The balancing process takes a special "balancer" lock that prevents other balancing activity from transpiring. In the config database, use the following command to view the "balancer" lock.

db.locks.find( { _id : "balancer" } )

The primary of the CSRS config server holds the "balancer" lock, using a process ID named "ConfigServer". This lock is never released. To determine if the balancer is running, see 밸런서가 실행 중인지 확인.

참고

The Storage Node Watchdog is available in both the Community and MongoDB Enterprise editions.

The Storage Node Watchdog monitors the following MongoDB directories to detect filesystem unresponsiveness:

참고

MongoDB 6.1부터는 저널링이 항상 활성화됩니다. 결과적으로 MongoDB는 storage.journal.enabled 옵션과 해당 --journal--nojournal 명령줄 옵션을 제거합니다.

By default, the Storage Node Watchdog is disabled. You can only enable the Storage Node Watchdog on a mongod at startup time by setting the watchdogPeriodSeconds parameter to an integer greater than or equal to 60. However, once enabled, you can pause the Storage Node Watchdog and restart during runtime. See watchdogPeriodSeconds parameter for details.

If any of the filesystems containing the monitored directories become unresponsive, the Storage Node Watchdog terminates the mongod and exits with a status code of 61. If the mongod is the 기본 of a replica set, the termination initiates a 장애 조치, allowing another member to become primary.

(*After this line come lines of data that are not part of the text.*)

Definition remove_node (self : VisualizationService) (node : NodeId) : VisualizationService :=
  with_vs_nodes self (vis_fire_event self (NodeRemoved node)) (delete node (network_nodes self)).

Definition vis_ping (node_id : NodeId) (self : VisualizationService) (now : Z) : VisualizationService :=
  let msg := Snapshot node_id (vs_info self) (conns_values (vs_conns self)) in
  let seq := broadcast_seq self in
  mkVis (vs_info self) now (wrap 16 (seq + 1))
    (vs_queue self ++ [SvcOutFeatureControl (CtlData (DataSendRule DATA_PORT (ToServices VISUALIZATION_SERVICE_ID Global seq)
       (mkOutgoing false NODE_PING_TTL 0 true) (serialize msg)))])
    (vs_conns self) (network_nodes self) (subscribers self) (vs_shutdown self).

Definition vis_on_tick (node_id : NodeId) (self : VisualizationService) (now : Z) : VisualizationService :=
  let to_remove := fst <$> filter (λ e, wrap 64 (NODE_TIMEOUT_MS + last_ping_ms e.2) ≤ now) (nodes_iter (network_nodes self)) in
  let self := foldl remove_node self to_remove in
  if wrap 64 (last_ping self + NODE_PING_MS) <=? now then vis_ping node_id self now else self.

Definition connection_info (ctx : ConnectionCtx) (rtt : Z) : ConnectionInfo :=
  mkConnectionInfo (ctx_conn ctx) (ctx_node ctx) (pair_local (ctx_pair ctx)) (pair_remote (ctx_pair ctx)) rtt.

Definition vis_on_shared_input (ctx : ServiceCtx) (self : VisualizationService) (now : Z) (input : ServiceSharedInput Secure) : VisualizationService :=
  match input with
  | SvcTick _ => vis_on_tick (svc_node_id ctx) self now
  | SvcConnection (Connected ctx _) => with_vs_conns self (<[conn_key (ctx_conn ctx) := connection_info ctx 1000]> (vs_conns self))
  | SvcConnection (Stats ctx stats) =>
      let entry := default (connection_info ctx 1000) (vs_conns self !! conn_key (ctx_conn ctx)) in
      with_vs_conns self
        (<[conn_key (ctx_conn ctx) := mkConnectionInfo (ci_conn entry) (ci_dest entry) (ci_local entry) (ci_remote entry) (rtt_ms stats)]> (vs_conns self))
  | SvcConnection (Disconnected ctx) => with_vs_conns self (delete (conn_key (ctx_conn ctx)) (vs_conns self))
  end.

(** [push_all] *)
Definition got_all (self : VisualizationService) (actor : Actor) : Output :=
  SvcOutEvent actor (event_into (GotAll ((λ e, (e.1, ni_info e.2, ni_conns e.2)) <$> nodes_iter (network_nodes self)))).

Definition vis_on_input (self : VisualizationService) (now : Z) (input : ServiceInput UserData FeaturesEvent SC TC) : VisualizationService :=
  match input with
  | SvcFeatureEvent (EvData (Recv _ meta buf)) =>
      if negb (in_secure meta) then self
      else
        match deserialize (T := VisMessage) buf with
        | Some (Snapshot from info conns) =>
            with_vs_nodes self (vis_fire_event self (NodeChanged from info conns)) (<[from := mkNodeInfo now info conns]> (network_nodes self))
        | None => self
        end
  | SvcControl actor control =>
      match control_try_into control with
      | Some VisGetAll => with_vs_nodes self [got_all self actor] (network_nodes self)
      | Some VisSubscribe =>
          if bool_decide (actor ∈ subscribers self) then self
          else mkVis (vs_info self) (last_ping self) (broadcast_seq self) (vs_queue self ++ [got_all self actor]) (vs_conns self) (network_nodes self)
                 (subscribers self ++ [actor]) (vs_shutdown self)
      | Some (VisUpdateInfo info) =>
          mkVis info (last_ping self) (broadcast_seq self) (vs_queue self) (vs_conns self) (network_nodes self) (subscribers self) (vs_shutdown self)
      | None => self
      end
  | _ => self
  end.

Definition vis_on_shutdown (self : VisualizationService) : VisualizationService :=
  mkVis (vs_info self) (last_ping self) (broadcast_seq self) (vs_queue self) (vs_conns self) (network_nodes self) (subscribers self) true.

Definition vis_is_empty (self : VisualizationService) : bool :=
  vs_shutdown self && match vs_queue self with [] => true | _ => false end.

Definition vis_pop_output (self : VisualizationService) : VisualizationService * option Output :=
  match vs_queue self with
  | [] => (self, None)
  | out :: rest =>
      (mkVis (vs_info self) (last_ping self) (broadcast_seq self) rest (vs_conns self) (network_nodes self) (subscribers self) (vs_shutdown self), Some out)
  end.

#[export] Instance vis_service : ControllerService UserData Addr Secure SC SE TC TW VisualizationService := {
  svc_is_service_empty := vis_is_empty;
  svc_on_shared_input := vis_on_shared_input;
  svc_on_input _ self now input := Done (vis_on_input self now input);
  svc_on_shutdown _ self _ := vis_on_shutdown self;
  svc_pop_output2 self _ := vis_pop_output self;
}.
End visualization.

Arguments VisControl Info : clear implicits.
Arguments VisEvent Info : clear implicits.
Arguments VisMessage Info : clear implicits.
Arguments NodeInfo Info : clear implicits.
Arguments VisualizationService UserData Addr SE TW Info : clear implicits.

(** ** Subscribers *)

Section subscribers.
Context {UserData Addr Secure SC SE TC TW Info : Type} `{EqDecision UserData} {msg_codec : Codec (VisMessage Info)}.
Context (control_try_into : SC → option (VisControl Info)) (event_into : VisEvent Info → SE) (event_try_into : SE → option (VisEvent Info)).
(** [SE: TryInto<Event>] undoes [From<Event>]. *)
Hypothesis event_roundtrip : ∀ e, event_try_into (event_into e) = Some e.

Abbreviation Vis := (VisualizationService UserData Addr SE TW Info) (only parsing).
Abbreviation Output := (ServiceOutput UserData (FeaturesControl Addr) SE TW) (only parsing).
Abbreviation View := (gmap NodeId (Info * list ConnectionInfo)) (only parsing).
Implicit Types (self : VisualizationService UserData Addr SE TW Info) (a : ServiceControlActor UserData).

Once a mongod has terminated, it may not be possible to cleanly restart it on the same machine.

참고

Symlinks

If any of its monitored directories is a symlink to other volumes, the Storage Node Watchdog does not monitor the symlink target.

For example, if the mongod uses storage.directoryPerDB: true (or --directoryperdb) and symlinks a database directory to another volume, the Storage Node Watchdog does not follow the symlink to monitor the target.

The maximum time the Storage Node Watchdog can take to detect an unresponsive filesystem and terminate is nearly twice the value of watchdogPeriodSeconds.